Trust Korean cinema to produce a Serial Killer Thriller so unflinchingly brutal, intense and disturbing that it had to be cut for release in Korea itself. Unlike much recent Korean genre cinema, I Saw the Devil is tonally consistent. It is dark, mournful, frightening, and bristles with tension throughout.
The set-up is simple; a serial killer abducts and murders a young woman. Her fiancee is a Government Agent, and he tracks down the killer and begins a sort of game; beating and mutilating him, then releasing him before capturing, beating and mutilating him again. The question is: what happens when the serial killer gains the upper hand?
Kim Ji-Woon is a great pulp director, capable of composing scintillating action sequences, and there are a couple of terrific examples of that talent here. But he has been indulged somewhat both here and in his previous film, the messy if entertaining Western pastiche of The Good, the Bad and the Weird, and this film runs 140 minutes, at least 50 minutes longer than it needs to. That running time allows for a very deliberate pace, however, and scenes are allowed to breathe, tension seeping into the film gradually at certain points and exploding into savage violence. And it is savage; limbs and heads are lopped off, genitals hammered, stabbings and sashings are graphic and bloody.
The length also allows for a rambling story; an interlude with the serial killer's cannibal pal is particularly black-humoured and visceral. All this displays the quality of Ji-Woon's work; a startlingly precise command of texture and tone, visual muscle and sensitive collaboration with actors. Of course it helps that his leads are two of the biggest stars in Asian cinema; Choi Min-Sik and Lee Byung-Hun, both of whom are excellent here.
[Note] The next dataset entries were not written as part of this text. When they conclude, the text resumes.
Lemma shape_facts digits scale nzeros int frac :
  plain_int digits = true → nzeros = 0 ∨ scale = 0 →
  decimal_shape digits scale nzeros int frac →
  plain_int int = true ∧ frac_digits frac = true ∧ default 0 (len <$> frac) = scale ∧
  len (trim_start_matches (is_char "0") int) + scale <= N.max (len digits + nzeros) scale ∧
  digits_value 0 (int ++ default [] frac) = digits_value 0 digits * 10 ^ nzeros.
Proof.
  intros (Hn & Hd & Hz)%plain_int_spec Hzero H.
  destruct H as [Hs|Hs Hlen|n Hs Hn' Hlen]; cbn [fmap option_fmap option_map from_option id].
  - subst scale. rewrite app_nil_r. pose proof (trim_start_len (is_char "0")
      (digits ++ (if bytes_eqb digits ["0"%char : ascii] then [] else zeros nzeros))) as Ht.
    unfold bytes_eqb in *. destruct (bool_decide_reflect (digits = ["0"%char])) as [->|Hne].
    + rewrite app_nil_r in *. split_and!; [done|done|done| |done].
      change (len ["0"%char : ascii]) with 1 in *. lia.
    + rewrite len_app, len_zeros in Ht. split_and!; [|done|done|lia|].
      * apply plain_int_spec. rewrite forallb_app_digit, Hd, zeros_digits.
        split_and!; [by destruct digits|done|]. right. rewrite next_is_app by done.
        destruct Hz as [Hz|Hz]; [|done]. destruct digits as [|b [|? ?]]; [done| |rewrite !len_cons in Hz; lia].
        cbn. apply beq_false. intros ->. done.
      * rewrite digits_value_app, digits_value_shift, zeros_value, len_zeros. lia.
  - destruct Hzero as [->|?]; [|lia]. split_and!.
    + done.
    + unfold frac_digits, nonempty_digits. rewrite forallb_app_digit, zeros_digits, Hd, len_app, len_zeros.
      destruct (N.eqb_spec (scale - len digits + len digits) 0); [lia|done].
    + rewrite len_app, len_zeros. lia.
    + change (len (trim_start_matches (is_char "0") [zero])) with 0. lia.
    + cbn [app digits_value]. rewrite digits_value_app.
      change (0 * 10 + (code zero - 48)) with 0. rewrite zeros_value. lia.
  - destruct Hzero as [->|?]; [|lia].
    pose proof (forallb_take_drop n digits Hd) as [Ht Hdr].
    assert (Hl : len (take n digits) = N.of_nat n) by (unfold len in *; rewrite length_take; lia).
    assert (Hl' : len (drop n digits) = scale) by (unfold len in *; rewrite length_drop; lia).
    split_and!.
    + apply plain_int_spec. split_and!; [intros E; rewrite E, len_nil in Hl; lia|done|]. right.
      destruct Hz as [?|Hz]; [lia|]. destruct digits as [|b digits]; [done|].
      destruct n as [|n]; [lia|]. done.
    + unfold frac_digits, nonempty_digits. rewrite Hdr, Hl'. by apply N.eqb_neq in Hs as ->.
    + done.
    + pose proof (trim_start_len (is_char "0") (take n digits)). lia.
    + rewrite take_drop. lia.
Qed.
(** **** Results *)
Definition window_text (w : Window) : string :=
  struct_text [("scope", Some (enum_text (w_scope w))); ("scanned_bytes", Some (number_text (w_scanned_bytes w)));
    ("scanned_lines", Some (number_text (w_scanned_lines w))); ("admitted_lines", Some (number_text (w_admitted_lines w)))]%string.
Definition page_text (p : PackagePage) : string :=
  struct_text [("offset", Some (number_text (pg_offset p))); ("returned", Some (number_text (pg_returned p)));
    ("total", Some (number_text (pg_total p))); ("next_offset", Some (null_or number_text (pg_next_offset p)))]%string.
Definition column_text (c : Column) : string :=
  struct_text [("name", Some (quote (c_name c))); ("data_type", Some (quote (c_data_type c)));
    ("nullable", Some (bool_text (c_nullable c)))]%string.
Definition host_text (h : Host) : string :=
  struct_text [("os_id", Some (quote (h_os_id h))); ("version_id", Some (null_or quote (h_version_id h)));
    ("architecture", Some (quote (h_architecture h)))]%string.
Definition package_text (k : Package) : string :=
  struct_text [("name", Some (quote (k_name k))); ("version", Some (quote (k_version k)));
    ("architecture", Some (quote (k_architecture k)))]%string.
Definition package_observation_text (p : PackageObservation) : string :=
  struct_text [("status", Some (enum_text (po_status p))); ("name", Some (null_or quote (po_name p)));
    ("version", Some (null_or quote (po_version p)))]%string.
Definition cli_text (c : CliObservation) : string :=
  struct_text [("status", Some (enum_text (cli_status c))); ("version", Some (null_or quote (cli_version c)))]%string.
Definition fpm_text (f : FpmObservation) : string :=
  struct_text [("status", Some (enum_text (fpm_status f))); ("version", Some (null_or quote (fpm_version f)));
    ("active", Some (null_or bool_text (fpm_active f))); ("app_binding", Some (enum_text (fpm_app_binding f)))]%string.
Definition php_text (p : Php) : string :=
  struct_text [("runtime_id", Some (quote (php_runtime_id p)));
    ("installed_package", Some (package_observation_text (php_installed_package p)));
    ("cli", Some (cli_text (php_cli p))); ("fpm", Some (fpm_text (php_fpm p)))]%string.
(** untagged *)
Definition records_text (r : Records) : string :=
  match r with
  | RecHost v => list_text host_text v | RecPackages v => list_text package_text v | RecPhp v => list_text php_text v
  end.
Definition body_text (b : ResultBody) : string :=
  match b with
  | QueryRows columns rows truncated =>
    tagged_text "query_rows" [("columns", list_text quote columns); ("rows", list_text (list_text value_text) rows);
      ("truncated", list_text enum_text truncated)]
  | TableSchema table columns truncated =>
    tagged_text "table_schema" [("table", quote table); ("columns", list_text column_text columns);
      ("truncated", list_text enum_text truncated)]
  | TableList tables truncated =>
    tagged_text "table_list" [("tables", list_text quote tables); ("truncated", list_text enum_text truncated)]
  | LogWindow lines window truncated =>
    tagged_text "log_window" [("lines", list_text quote lines); ("window", window_text window);
      ("truncated", list_text enum_text truncated)]
  | LogMatches lines window matched_lines truncated =>
    tagged_text "log_matches" [("lines", list_text quote lines); ("window", window_text window);
      ("matched_lines", number_text matched_lines); ("truncated", list_text enum_text truncated)]
  | Inspection view collector status evidence records page truncated =>
    tagged_text "inspection" [("view", enum_text view); ("collector", quote collector); ("status", enum_text status);
      ("evidence", enum_text evidence); ("records", records_text records); ("page", null_or page_text page);
      ("truncated", list_text enum_text truncated)]
  | Readiness status => tagged_text "readiness" [("status", enum_text status)]
  end%string.
End Texts.
(** ** Results *)
#[local] Instance raw_column c : Raw (column_text c). Proof. unfold column_text. apply _. Qed.
#[local] Instance raw_host h : Raw (host_text h). Proof. unfold host_text. apply _. Qed.
#[local] Instance raw_package k : Raw (package_text k). Proof. unfold package_text. apply _. Qed.
#[local] Instance raw_php p : Raw (php_text p).
Proof. unfold php_text, package_observation_text, cli_text, fpm_text. apply _. Qed.
#[local] Instance raw_page p : Raw (page_text p). Proof. unfold page_text. apply _. Qed.
#[local] Instance raw_window w : Raw (window_text w). Proof. unfold window_text. apply _. Qed.
#[local] Instance raw_records r : Raw (records_text r). Proof. destruct r; cbn [records_text]; apply _. Qed.
#[local] Instance page_not_null p : NotNull (page_text p). Proof. unfold page_text. apply _. Qed.

Lemma rows_back rows : Forall (Forall ParsedValue) rows →
  Raw (list_text (list_text value_text) rows) ∧ Reads (vec (vec value_of)) (list_text (list_text value_text) rows) rows.
Proof.
  intros Hr. assert (Hrow : Forall (fun row => Raw (list_text value_text row) ∧
    Reads (vec value_of) (list_text value_text row) row) rows).
  { eapply Forall_impl; [exact Hr|]. intros row Hv.
    assert (Hf : Forall (fun v => Raw (value_text v) ∧ Reads value_of (value_text v) v) row).
    { eapply Forall_impl; [exact Hv|]. intros v ?. split; [by apply raw_value|by apply reads_value]. }
    split; [exact (forall_raw _ _ _ Hf)|by apply reads_vec]. }
  split; [exact (forall_raw _ _ _ Hrow)|by apply reads_vec].
Qed.
Lemma reads_body b b' : ParsedBody b → ViewMatches b → parse_result (body_text b) = Ok b' → b' = b.
Proof.
  intros Hp Hm E. unfold parse_result in E. cbv zeta in E. open_bind E as [] _. open_bind E as kind Hk%ok_or_ok.
  destruct b; [apply rows_back in Hp as [Hraw Hreads]|..]; cbn [body_text] in Hk, E;
    (rewrite tag_back in Hk; [|raw_entries|vm_compute; reflexivity]);
    injection Hk as <-; (rewrite closed_back in E; [|raw_entries|reflexivity|vm_compute; reflexivity]);
    rewrite parsed_some in E; unfold field, truncated_of, parse_as, from_str in E;
    cbn [fmap list_fmap snd lookup list_lookup default from_option Datatypes.id column_de window_de page_de host_de
      package_de php_de derived] in E;
    match goal with |- _ = Inspection _ _ _ _ _ _ _ => do 5 read_one E | _ => by read_result E end.
  open_bind E as r Hr. assert (r = records) as ->; [|by read_result E]. clear E.
  destruct view, records; try discriminate Hm; cbn [records_text] in Hr; (destruct (parsed _) as [l|] eqn:Hl; [|discriminate Hr]); injection Hr as <-; apply ok_or_ok in Hl; by read_field Hl.
Qed.

(** ** Messages *)
#[local] Instance raw_binding b : Raw (binding_text b). Proof. unfold binding_text. apply _. Qed.
Lemma any_fields_back names l :
  RawFields l → l.*1 = names → bool_decide (NoDup names) = true → any_fields names (struct_text l) = Some l.*2.
Proof. intros Hr Hn Hd. unfold any_fields. by rewrite (fields_back names). Qed.
Lemma reads_raw_call c : Raw (rc_args c) → Reads raw_call_of (raw_call_text c) c.
Proof.
  intros Hr v' E. unfold raw_call_of, raw_call_text in E.
  rewrite any_fields_back in E; [|apply _|done|vm_compute; reflexivity]. cbn [mbind option_bind fmap list_fmap snd need] in E.
  do 4 (let Hx := fresh in apply bind_Some in E as (? & Hx & E); read_field Hx). injection E as <-. by destruct c.
Qed.
Lemma reads_raw_success r : Raw (rs_result r) → Reads raw_success_of (raw_success_text r) r.
Proof.
  intros Hr v' E. unfold raw_success_of, raw_success_text in E.
  rewrite any_fields_back in E; [|apply _|done|vm_compute; reflexivity]. cbn [mbind option_bind fmap list_fmap snd need] in E.
  do 4 (let Hx := fresh in apply bind_Some in E as (? & Hx & E); read_field Hx). injection E as <-. by destruct r.
Qed.

Lemma body_raw b : ParsedBody b → Raw (body_text b).
Proof.
  intros Hp. destruct b; [apply rows_back in Hp as [Hraw _]|..]; apply raw_tagged_text; raw_entries.
Qed.

Lemma text_of {A} (f : A → string) v : str_of (@to_text _ (one_piece f) v) = f v.
Proof. unfold to_text, writes, one_piece. cbn [concat]. by rewrite app_nil_r, str_of_bytes. Qed.
Lemma parse_back {A} (f : string → option A) (g : A → string) (C : A → Args) v x :
  Reads f (g v) v → C <$> @parse_as A f (g v) = Ok x → x = C v.
Proof. intros Hf Hx. apply parsed_map in Hx as (a & Ha & ->). f_equal. by apply Hf. Qed.
Definition args_text (a : Args) : string :=
  match a with
  | AQuery q => wire_query_text q | ASchema s => schema_text s | AListTables e | ALogWindow e | AReadiness e => empty_text e
  | ALogTail t => tail_text t | ALogRegex r => regex_text r | AInspect i => inspect_text i
  end.
Lemma args_raw_text a t : args_raw a = Ok t → t = args_text a.
Proof.
  intros Ht%args_raw_written. rewrite Ht. destruct a;
    [exact (text_of wire_query_text _)|exact (text_of schema_text _)|exact (text_of empty_text _)|exact (text_of tail_text _)
    |exact (text_of empty_text _)|exact (text_of regex_text _)|exact (text_of inspect_text _)|exact (text_of empty_text _)].
Qed.
Lemma raw_args a : args_validate a = Ok tt → Raw (args_text a).
Proof.
  intros Hv. destruct a as [q| | | | | | |]; cbn [args_text]; [by apply valid_query|..];
    unfold schema_text, empty_text, tail_text, regex_text, inspect_text; apply _.
Qed.
Lemma args_back a a' : args_validate a = Ok tt → parse_args (args_operation a) (args_text a) = Ok a' → a' = a.
Proof.
  intros Hv E. unfold parse_args in E. open_bind E as x Hx. open_bind E as [] _. injection E as <-.
  destruct a as [q| | | | | | |]; cbn [args_operation args_text] in Hx.
  - apply (parse_back query_of wire_query_text AQuery); [by apply valid_query|exact Hx].
  - exact (parse_back schema_args_of schema_text ASchema _ _ _ Hx).
  - exact (parse_back empty_of empty_text AListTables _ _ _ Hx).
  - exact (parse_back tail_of tail_text ALogTail _ _ _ Hx).
  - exact (parse_back empty_of empty_text ALogWindow _ _ _ Hx).
  - exact (parse_back regex_of regex_text ALogRegex _ _ _ Hx).
  - exact (parse_back inspect_of inspect_text AInspect _ _ _ Hx).
  - exact (parse_back empty_of empty_text AReadiness _ _ _ Hx).
Qed.

Lemma failure_back f : failure_of (failure_text f) = Some f.
Proof.
  unfold failure_of, failure_text. rewrite fields_back; [|apply _|done|vm_compute; reflexivity].
  cbn [mbind option_bind fmap list_fmap snd need]. unfold from_enum, enum_text. rewrite !law_string.
  cbn [mbind option_bind]. rewrite !from_name_of. by destruct f.
Qed.

Lemma seen_back {A} (f : string → option A) (g : A → string) v w :
  Reads f (g v) v → f (str_of (@to_text A (one_piece g) v)) = Some w → w = v.
Proof. intros Hf E. rewrite text_of in E. by apply Hf. Qed.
They have something beyond genre cliches to chew on due to the first act, which is surprisingly emotional in it's portrayal of murder and the emotional trauma it causes, and which haunts the rest of the film, driving the action and the plot.
It should be a little excessive, and perhaps it is. It is certainly overlong. But it is tremendously well-made and brilliant in places; gripping, exciting and never remotely dull.